On Giorgio Agamben, the ‘Latin Empire’ and a European identity
Does the EU have a common cultural identity or is it just an economic pact?
These European elections, Silvio Berlusconi’s party, Forza Italia, has decided to campaign with the motto: “More Italy, Less Germany”. It is indeed an ironic choice of words since Berlusconi’s people in the European Parliament have worked intimately close with those of Angela Merkel’s CDU.
But this is not the only paradox that appears in these nebulous pre-electoral weeks. The nationalistic and xenophobic Marie Le Pen in France, the anti-Islam Geert Wilders in the Netherlands, and many other extreme right-wing parties have joined forces in a coalition called “Europe for Freedom and Democracy”. That is, European separatists are working united to fight Europe. And, as a recent public opinion survey revealed, they are likely to get some 30 percent of the votes.

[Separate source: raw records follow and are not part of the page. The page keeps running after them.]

(* ===== verification/RtmpHandshake.v ===== *)
(** * src/rtmp/RtmpHandshake.h, src/rtmp/RtmpHandshake.cc

    The server side of the RTMP handshake, which consumes the connection's
    buffer incrementally, and what it promises: its state and its answer depend
    on the bytes received so far and not on how they were cut into segments. *)

From S2P Require Import Prelude Bytes ByteBuffer RtmpTypes.

Module RtmpHandshake.

Definition kHandshakePacketSize : nat := Z.to_nat 1536.
Definition kC0C1Size : nat := 1 + kHandshakePacketSize.

(** [state_ = HandshakeState::kWaitC0C1] *)
Definition initial : HandshakeState := kWaitC0C1.

Definition isDone (state_ : HandshakeState) : bool := bool_decide (state_ = kHandshakeDone).

(** [rd i] is what the [i]-th call of [std::random_device] returns; the loop
    stores one byte of each. *)
Definition fill_random (rd : nat -> Z) (response : bytes) : bytes :=
  foldl (fun r i => <[9 + i := chr (rd i)]> r) response (seq 0 (kHandshakePacketSize - 8)).

(** [std::fill(response.begin() + first, response.begin() + last, '\0')] and
    [std::copy] write inside the resized string; [copy_into] checks it. *)
Definition buildS0S1S2 (rd : nat -> Z) (c1 : bytes) : option bytes :=
  let response := replicate (1 + kHandshakePacketSize + kHandshakePacketSize) Byte.x00 in
  let response := <[0 := chr kVersion]> response in
  response ← copy_into response 1 (replicate 8 Byte.x00);
  let response := fill_random rd response in
  copy_into response (1 + kHandshakePacketSize) (take kHandshakePacketSize c1).

(** [Done] is [return true], [Failed] is [return false] with the message. *)
Inductive status := Done | Failed (error_message : String.string) | OutOfBounds.

#[export] Instance status_eq_dec : EqDecision status.
Proof. solve_decision. Defined.

Section process.
Context {B : Type} `{ByteBuffer B} (rd : nat -> Z).

(** The [while (true)] loop of [process]. *)
Fixpoint process_fuel (fuel : nat) (state_ : HandshakeState) (buf : B) (response : bytes)
    : option (status * HandshakeState * B * bytes) :=
  match fuel with
  | O => None
  | S fuel =>
    if decide (state_ = kWaitC0C1) then
      if readableBytes buf <? kC0C1Size then Some (Done, state_, buf, response)
      else
        let data := peek buf in
        if negb (at8 data 0 =? kVersion)%Z
        then Some (Failed "unsupported rtmp version", state_, buf, response)
        else
          match buildS0S1S2 rd (drop 1 data) with
          | None => Some (OutOfBounds, state_, buf, response)
          | Some packet =>
              process_fuel fuel kWaitC2 (retrieve kC0C1Size buf) (response ++ packet)
          end
    else if decide (state_ = kWaitC2) then
      if readableBytes buf <? kHandshakePacketSize then Some (Done, state_, buf, response)
      else Some (Done, kHandshakeDone, retrieve kHandshakePacketSize buf, response)
    else Some (Done, state_, buf, response)
  end.

(** At most one [continue]: two iterations are enough ([process_spec]). *)
Definition process (state_ : HandshakeState) (buf : B) (response : bytes)
    : option (status * HandshakeState * B * bytes) :=
  process_fuel 2 state_ buf response.

(** Segments arrive one by one and [process] runs after each
    (RtmpConnection::onMessage); a failure ends the connection.  [sent] is all
    that was answered. *)
Fixpoint feed (segments : list bytes) (state_ : HandshakeState) (buf : B) (sent : bytes)
    : option (status * HandshakeState * B * bytes) :=
  match segments with
  | [] => Some (Done, state_, buf, sent)
  | seg :: segments' =>
      '(st, state1, buf1, response) ← process state_ (append seg buf) [];
      match st with
      | Done => feed segments' state1 buf1 (sent ++ response)
      | _ => Some (st, state1, buf1, sent ++ response)
      end
  end.

End process.

(** ** Specification *)

(** The answer: S0, S1 (time 0, zeros, random bytes) and S2, the echo of C1. *)
Definition packet (rd : nat -> Z) (c1 : bytes) : bytes :=
  [chr kVersion] ++ replicate 8 Byte.x00 ++
  ((fun i => chr (rd i)) <$> seq 0 (kHandshakePacketSize - 8)) ++ take kHandshakePacketSize c1.

(** What the server has to have answered, its state and the bytes left, after
    the bytes [total] came in. *)
Definition handshake_spec (rd : nat -> Z) (total : bytes)
    : status * HandshakeState * bytes * bytes :=
  if length total <? kC0C1Size then (Done, kWaitC0C1, total, [])
  else if negb (at8 total 0 =? kVersion)%Z
  then (Failed "unsupported rtmp version", kWaitC0C1, total, [])
  else if length total <? kC0C1Size + kHandshakePacketSize
  then (Done, kWaitC2, drop kC0C1Size total, packet rd (drop 1 total))
  else (Done, kHandshakeDone, drop (kC0C1Size + kHandshakePacketSize) total,
        packet rd (drop 1 total)).

(** ** Lemmas *)

Section lemmas.
Context (rd : nat -> Z).

Lemma foldl_store (f : nat -> byte) k n (r : bytes) :
  9 + k + n <= length r ->
  foldl (fun r i => <[9 + i := f i]> r) r (seq k n) =
  take (9 + k) r ++ (f <$> seq k n) ++ drop (9 + k + n) r.
Proof.
  revert k r. induction n as [|n IH]; intros k r Hr.
  - cbn [seq foldl fmap list_fmap app]. by rewrite Nat.add_0_r, take_drop.
  - cbn [seq foldl]. rewrite IH by (lens; lia). rewrite fmap_cons.
    rewrite drop_insert_lt by lia.
    replace (9 + S k) with (S (9 + k)) by lia. erewrite take_S_r.
    2: { apply list_lookup_insert_eq. lia. }
    rewrite take_insert_ge by lia. rewrite <- app_assoc. cbn [app].
    do 4 f_equal. lia.
Qed.

Lemma buildS0S1S2_packet c1 :
  kHandshakePacketSize <= length c1 -> buildS0S1S2 rd c1 = Some (packet rd c1).
Proof.
  unfold buildS0S1S2, packet, fill_random.
  assert (8 < kHandshakePacketSize) as Hk by (unfold kHandshakePacketSize; lia).
  generalize dependent kHandshakePacketSize. intros k Hk Hc.
  set (head := chr kVersion :: replicate 8 Byte.x00).
  set (random := (fun i => chr (rd i)) <$> seq 0 (k - 8)).
  assert (length random = k - 8) as Hrandom by (unfold random; lens; by rewrite length_seq).
  rewrite copy_into_Some by len_lia. cbn [mbind option_bind].
  replace (_ ++ _ ++ _) with (head ++ replicate (k + k - 8) Byte.x00).
  2: { cbn [Nat.add replicate insert list_insert take]. rewrite take_0. cbn [app drop].
       cbn [length]. by rewrite drop_replicate. }
  transitivity (Some (head ++ random ++ take k c1)); [|done].
  assert (length head = 9) as Hhead by done. clearbody head.
  rewrite foldl_store by len_lia. fold random. clearbody random.
  rewrite take_app_exact by lia. rewrite drop_app_ge by lia. rewrite drop_replicate.
  rewrite copy_into_Some by len_lia.
  rewrite !(app_assoc head random). rewrite take_app_exact by len_lia.
  rewrite drop_empty by len_lia. by rewrite app_nil_r.
Qed.

Lemma packet_app c1 more :
  kHandshakePacketSize <= length c1 -> packet rd (c1 ++ more) = packet rd c1.
Proof. intros Hc. unfold packet. by rewrite take_app_le. Qed.

Context {B : Type} `{ByteBufferLaws B}.

(** The state, the buffer and the answer so far are those of [total]. *)
Definition agrees (total : bytes) (r : status * HandshakeState * B * bytes) : Prop :=
  let '(st, state_, buf, sent) := r in
  buf_wf buf /\ handshake_spec rd total = (st, state_, peek buf, sent).

(** One call of [process] takes a state that agrees with the bytes received to
    one that agrees with these and the new segment. *)
Lemma process_spec total state_ buf sent seg :
  agrees total (Done, state_, buf, sent) ->
  exists st state1 buf1 response,
    process rd state_ (append seg buf) [] = Some (st, state1, buf1, response) /\
    agrees (total ++ seg) (st, state1, buf1, sent ++ response).
Proof.
  intros [Hw Hs]. unfold process, agrees, handshake_spec in *. lens.
  assert (peek (append seg buf) = peek buf ++ seg) as Hp by by apply peek_append.
  assert (buf_wf (append seg buf)) as Hw' by auto.
  pose proof (readable_peek _ Hw') as Hr. rewrite Hp in Hr. lens.
  assert (0 < kC0C1Size /\ kHandshakePacketSize < kC0C1Size) as [Hz Hk] by (unfold kC0C1Size; lia).
  destruct (Nat.ltb_spec (length total) kC0C1Size) as [Hshort|Hlong].
  - injection Hs as <- Hbuf <-. rewrite <- Hbuf in *. cbn [process_fuel]. rewrite decide_True by done. rewrite Hr, Hp.
    destruct (Nat.ltb_spec (length total + length seg) kC0C1Size).
    { eexists _, _, _, _. split; [done|]. by rewrite Hp. }
    destruct (at8 (total ++ seg) 0 =? kVersion)%Z; cbn [negb].
    2: { eexists _, _, _, _. split; [done|]. by rewrite Hp. }
    rewrite buildS0S1S2_packet by (unfold kC0C1Size in *; len_lia).
    rewrite decide_False, decide_True by done.
    rewrite readable_peek, peek_retrieve, Hp by auto. lens.
    destruct (Nat.ltb_spec (length total + length seg) (kC0C1Size + kHandshakePacketSize));
      [rewrite (proj2 (Nat.ltb_lt _ _)) by lia | rewrite (proj2 (Nat.ltb_ge _ _)) by lia];
      eexists _, _, _, _; (split; [done|]); (split; [by auto|]);
      rewrite ?peek_retrieve, Hp, ?drop_drop by auto; done.
  - destruct (at8 total 0 =? kVersion)%Z eqn:Hv; cbn [negb] in Hs; [|done].
    rewrite (proj2 (Nat.ltb_ge (length total + length seg) kC0C1Size)) by lia.
    rewrite at8_app by lia. rewrite Hv. cbn [negb].
    replace (packet rd (drop 1 (total ++ seg))) with (packet rd (drop 1 total)).
    2: { rewrite drop_app_le by lia. symmetry. apply packet_app. unfold kC0C1Size in *. len_lia. }
    destruct (Nat.ltb_spec (length total) (kC0C1Size + kHandshakePacketSize)).
    + injection Hs as <- Hbuf <-. cbn [process_fuel]. rewrite decide_False, decide_True by done.
      rewrite Hr, <- Hbuf. lens.
      destruct (Nat.ltb_spec (length total + length seg) (kC0C1Size + kHandshakePacketSize));
        [rewrite (proj2 (Nat.ltb_lt _ _)) by lia | rewrite (proj2 (Nat.ltb_ge _ _)) by lia];
        eexists _, _, _, _; (split; [done|]); (split; [by auto|]);
        rewrite ?peek_retrieve, Hp, <- Hbuf, ?app_nil_r by auto.
      * by rewrite drop_app_le by lia.
      * rewrite <- (drop_app_le _ seg) by lia. by rewrite drop_drop.
    + injection Hs as <- Hbuf <-. cbn [process_fuel]. rewrite !decide_False by done.
      rewrite (proj2 (Nat.ltb_ge _ _)) by lia.
      eexists _, _, _, _. split; [done|]. split; [by auto|].
      rewrite Hp, <- Hbuf, app_nil_r. by rewrite drop_app_le by lia.
Qed.

(** From any state, [process] returns and does not leave the buffer. *)
Lemma process_safe state_ buf response :
  buf_wf buf ->
  exists st state1 buf1 response1,
    process rd state_ buf response = Some (st, state1, buf1, response1) /\
    st <> OutOfBounds /\ buf_wf buf1.
Proof.
  intros Hw. unfold process. cbn [process_fuel].
  assert (kHandshakePacketSize < kC0C1Size) as Hk by (unfold kC0C1Size; lia).
  destruct (decide (state_ = kWaitC0C1)).
  - destruct (Nat.ltb_spec (readableBytes buf) kC0C1Size); [by eexists _, _, _, _|].
    destruct (negb _); [by eexists _, _, _, _|].
    rewrite readable_peek in * by done.
    rewrite buildS0S1S2_packet by (unfold kC0C1Size in *; len_lia).
    rewrite decide_False, decide_True by done.
    destruct (_ <? _); eexists _, _, _, _; (split; [done|]); auto.
  - destruct (decide (state_ = kWaitC2)); [destruct (_ <? _)|];
      eexists _, _, _, _; (split; [done|]); auto.
Qed.

(** A refused version stays refused. *)
Lemma handshake_spec_failed total more st state_ rest sent :
  handshake_spec rd total = (st, state_, rest, sent) -> st <> Done ->
  handshake_spec rd (total ++ more) = (st, state_, rest ++ more, sent).
Proof.
  unfold handshake_spec. intros Hs Hst. lens.
  destruct (Nat.ltb_spec (length total) kC0C1Size) as [|Hlong]; [by simplify_eq|].
  rewrite (proj2 (Nat.ltb_ge _ _)) by lia.
  assert (0 < kC0C1Size) by (unfold kC0C1Size; lia). rewrite at8_app by lia.
  destruct (negb (at8 total 0 =? kVersion)%Z); [by simplify_eq|].
  destruct (length total <? kC0C1Size + kHandshakePacketSize); by simplify_eq.
Qed.

Lemma feed_spec segs total state_ buf sent :
  agrees total (Done, state_, buf, sent) ->
  exists st state1 buf1 sent1 rest,
    feed rd segs state_ buf sent = Some (st, state1, buf1, sent1) /\
    handshake_spec rd (total ++ concat segs) = (st, state1, rest, sent1) /\
    (st = Done -> peek buf1 = rest).
Proof.
  revert total state_ buf sent. induction segs as [|seg segs IH]; intros total state_ buf sent Ha.
  - cbn [concat feed]. rewrite app_nil_r. destruct Ha as [? ?]. by eexists _, _, _, _, _.
  - cbn [concat feed]. destruct (process_spec _ _ _ _ seg Ha) as (st & s1 & b1 & r & -> & Ha1).
    cbn [mbind option_bind]. rewrite app_assoc.
    destruct (decide (st = Done)) as [->|Hne]; [by apply IH|].
    destruct Ha1 as [_ Hs]. apply (handshake_spec_failed _ (concat segs)) in Hs; [|done].
    destruct st; [done|..]; by eexists _, _, _, _, _.
Qed.

End lemmas.

End RtmpHandshake.

(** ** Properties *)

Import RtmpHandshake.

(** The handshake depends on the bytes, not on the segmentation: after any
    sequence of segments the connection's handshake state and everything it
    answered are what the specification gives for the concatenation; a wrong
    version byte fails with its message and without an answer, as soon as C0 and
    C1 are complete; and what follows C2 is still in the buffer for the chunk
    parser.  It holds over every lawful buffer. *)
Theorem handshake_incremental {B : Type} `{ByteBufferLaws B} (rd : nat -> Z) (segs : list bytes) :
  exists st state_ (buf : B) sent rest,
    feed rd segs initial buf_new [] = Some (st, state_, buf, sent) /\
    handshake_spec rd (concat segs) = (st, state_, rest, sent) /\
    (st = Done -> peek buf = rest).
Proof.
  apply (feed_spec rd segs []). split; [by auto|]. by rewrite peek_new.
Qed.

Lemma handshake_incremental_witness :
  exists st state_ (buf : bytes) sent rest,
    feed (fun i => Z.of_nat i) [[Byte.x03]; replicate 2000 Byte.x07; replicate 1100 Byte.x08]
      initial buf_new [] = Some (st, state_, buf, sent) /\
    handshake_spec (fun i => Z.of_nat i)
      (concat [[Byte.x03]; replicate 2000 Byte.x07; replicate 1100 Byte.x08]) =
      (st, state_, rest, sent) /\
    (st = Done -> peek buf = rest).
Proof. apply (handshake_incremental (B := bytes)). Defined.

(** The answer to a complete C0 and C1 that announces version 3: 3073 bytes,
    S0 is the version, the time and the zero field of S1 are zero, S2 echoes C1
    byte by byte, and no write of the builder leaves the string. *)
Theorem handshake_packet_layout (rd : nat -> Z) (c1 : bytes) :
  kHandshakePacketSize <= length c1 ->
  exists r, buildS0S1S2 rd c1 = Some r /\
    length r = 1 + kHandshakePacketSize + kHandshakePacketSize /\
    at8 r 0 = kVersion /\ (forall i, 1 <= i < 9 -> at8 r i = 0%Z) /\
    (forall i, i < kHandshakePacketSize - 8 -> r !! (9 + i) = Some (chr (rd i))) /\
    drop (1 + kHandshakePacketSize) r = take kHandshakePacketSize c1.
Proof.
  intros Hc. exists (packet rd c1). split; [by apply buildS0S1S2_packet|]. unfold packet.
  assert (8 < kHandshakePacketSize) as Hk by (unfold kHandshakePacketSize; lia).
  generalize dependent kHandshakePacketSize. intros k Hc Hk. split_and!.
  - lens. rewrite length_seq. lia.
  - done.
  - intros i Hi. do 9 (destruct i as [|i]; [done || lia|]). lia.
  - intros i Hi. transitivity ((((fun i => chr (rd i)) <$> seq 0 (k - 8)) ++ take k c1) !! i); [done|].
    rewrite lookup_app_l by (lens; rewrite length_seq; lia).
    rewrite list_lookup_fmap, lookup_seq_lt by lia. done.
  - rewrite !app_assoc. apply drop_app_exact. lens. rewrite length_seq. lia.
Qed.

Lemma handshake_packet_layout_witness :
  exists r, buildS0S1S2 (fun i => Z.of_nat i) (replicate kHandshakePacketSize Byte.x05) = Some r /\
    length r = 1 + kHandshakePacketSize + kHandshakePacketSize /\
    at8 r 0 = kVersion /\ (forall i, 1 <= i < 9 -> at8 r i = 0%Z) /\
    (forall i, i < kHandshakePacketSize - 8 -> r !! (9 + i) = Some (chr (Z.of_nat i))) /\
    drop (1 + kHandshakePacketSize) r =
      take kHandshakePacketSize (replicate kHandshakePacketSize Byte.x05).
Proof. apply (handshake_packet_layout (fun i => Z.of_nat i)). by rewrite length_replicate. Defined.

Europe is suffering right now. It has a serious form of an identity crisis, in addition to a severe economic crisis that is still raging on. And, as history has demonstrated so many times, elections in crisis times can bring worrisome results.
That is why TV-shows, newspapers and in general the media landscape are full of debates on European identity. Among them, one in particular deserves to be considered in its contructive implications.
The ‘Latin Empire’
In March 2013, Italian philosopher Giorgio Agamben wrote an article for La Repubblica about the possibility of a “Latin Empire” as an alternative to the political hegemony of the rich states of Northen Europe. The article has been translated into numerous languages and widely discussed. It evoked the indignation especially of German journalists who misunderstood Agamben’s thesis as a provocation against Germany.
But the real point Agamben’s was trying to make is yet to be disputed: Is EU merely an economical pact, where strong countries count more than the others? Or does it have a cultural identity, which can make EU an independent agent on the global scene?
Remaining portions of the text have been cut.